(** * odin-project: the market classifier, the universe ranker, the strategy
    policies and the Bollinger breakout back-test engine, embedded in Rocq.

    Source files embedded here:
    - [backend/app/core/market_analysis.py]  (MarketAnalyzer)
    - [backend/app/core/strategy_base.py]    (BaseStrategy and its variants,
                                              StrategyFactory)
    - [backend/app/api/backtest.py]          (run_bollinger_breakout_backtest,
                                              create_backtest, run_backtest,
                                              get_backtest_result,
                                              delete_backtest_job)
    - [backend/app/api/regime.py]            (the three regime endpoints)
    - [backend/app/api/live.py]              (start, stop, status, positions,
                                              performance)
    - [backend/app/api/websocket.py]         (ConnectionManager)
    - [backend/app/models/trade_models.py]   (BacktestRequest and the rows)

    Numbers.  Prices, sizes and capital are Python/NumPy doubles in the
    source.  They are embedded as exact rationals [Q]; rounding error of the
    binary representation is not modelled.  What IS modelled of IEEE
    arithmetic is the part the control flow of the source depends on: pandas
    never raises on a division by zero, it yields an infinity or NaN, and
    every ordered comparison with NaN is false.  Values that flow through
    pandas Series therefore live in [float64] = rationals + inf + NaN.
    The engine itself divides by the entry price only, which is positive
    for the positive prices of a candle, so it stays within [Q].

    Where the result of a float64 computation is not the exact value, the
    statements avoid resting on identities of exact arithmetic: the regime
    classifier is stated for any rolling mean (pandas keeps a running sum),
    and the capital of the engine is stated as the running sum the loop
    performs, not as a re-associated sum. *)

From Stdlib Require Import QArith ZArith List String Lia Lqa Bool Qround Qabs
  Sorted DecimalString.
From stdpp Require Import gmap strings.
Import ListNotations.
Local Open Scope Q_scope.

(* ===================================================================== *)
(** * Part I. The embedding                                               *)
(* ===================================================================== *)

(** ** Python exceptions as an error monad *)

Inductive exn : Type :=
| ValueError                      (* raise ValueError(...) *)
| IndexError                      (* xs[-1] / .iloc[-1] on an empty object *)
| HTTPException (status : Z).     (* fastapi.HTTPException(status_code=...) *)

Inductive result (A : Type) : Type :=
| Ok (a : A)
| Raise (e : exn).
Arguments Ok {A} a.
Arguments Raise {A} e.

(** Sequencing: an exception skips the rest.  The instances give the
    notation [x ← m; k]. *)
#[global] Instance result_ret : MRet result := fun A a => Ok a.
#[global] Instance result_bind : MBind result := fun A B k m =>
  match m with
  | Ok a => k a
  | Raise e => Raise e
  end.

(** A [for] loop whose body may raise: the first exception ends the loop. *)
Fixpoint for_each {A S : Type} (body : A -> S -> result S) (xs : list A) (s : S)
  : result S :=
  match xs with
  | [] => Ok s
  | x :: xs' => s' ← body x s; for_each body xs' s'
  end.

(** [xs[-1]]: the last element, [IndexError] when there is none. *)
Definition last_item {A : Type} (xs : list A) : result A :=
  match last xs with
  | Some x => Ok x
  | None => Raise IndexError
  end.

(** [xs[-1] = f(xs[-1])]: in-place update of the last element. *)
Fixpoint update_last {A : Type} (f : A -> A) (xs : list A) : result (list A) :=
  match xs with
  | [] => Raise IndexError
  | [x] => Ok [f x]
  | x :: xs' => r ← update_last f xs'; Ok (x :: r)
  end.

(** Boolean comparisons of rationals: [a < b], [a <= b], [a != b]. *)
Definition Qltb (a b : Q) : bool :=
  match a ?= b with Lt => true | _ => false end.
Definition Qleb (a b : Q) : bool :=
  match a ?= b with Gt => false | _ => true end.
Definition Qneqb (a b : Q) : bool := negb (Qeq_bool a b).

(** Python's [max(a, b)] on two numbers: [b] only when [b > a]. *)
Definition py_max (a b : Q) : Q := if Qltb a b then b else a.

(** Python's [sum(xs)]: left to right, starting from 0. *)
Definition py_sum (xs : list Q) : Q := fold_left Qplus xs 0.

(** Python's [round(x, ndigits)]: to the nearest multiple of
    [10^-ndigits], a tie going to the even neighbour. *)
Definition round_half_even (x : Q) : Z :=
  let n := Qfloor x in
  match Qcompare (x - inject_Z n) (1 # 2) with
  | Lt => n
  | Gt => (n + 1)%Z
  | Eq => if Z.even n then n else (n + 1)%Z
  end.

Definition py_round (x : Q) (ndigits : nat) : Q :=
  let scale := inject_Z (10 ^ Z.of_nat ndigits) in
  inject_Z (round_half_even (x * scale)) / scale.

(** ** Doubles as they appear in pandas Series *)

Inductive float64 : Type :=
| Fin (q : Q)
| PInf
| NInf
| NaN.

Module F.

Definition neg (x : float64) : float64 :=
  match x with
  | Fin q => Fin (- q)
  | PInf => NInf
  | NInf => PInf
  | NaN => NaN
  end.

Definition add (x y : float64) : float64 :=
  match x, y with
  | NaN, _ | _, NaN => NaN
  | Fin a, Fin b => Fin (a + b)
  | PInf, NInf | NInf, PInf => NaN
  | PInf, _ | _, PInf => PInf
  | NInf, _ | _, NInf => NInf
  end.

The task. Copy out every line of the data in which the word "flow" is found.

Completed task.
    arithmetic is the part the control flow of the source depends on: pandas
    every ordered comparison with NaN is false.  Values that flow through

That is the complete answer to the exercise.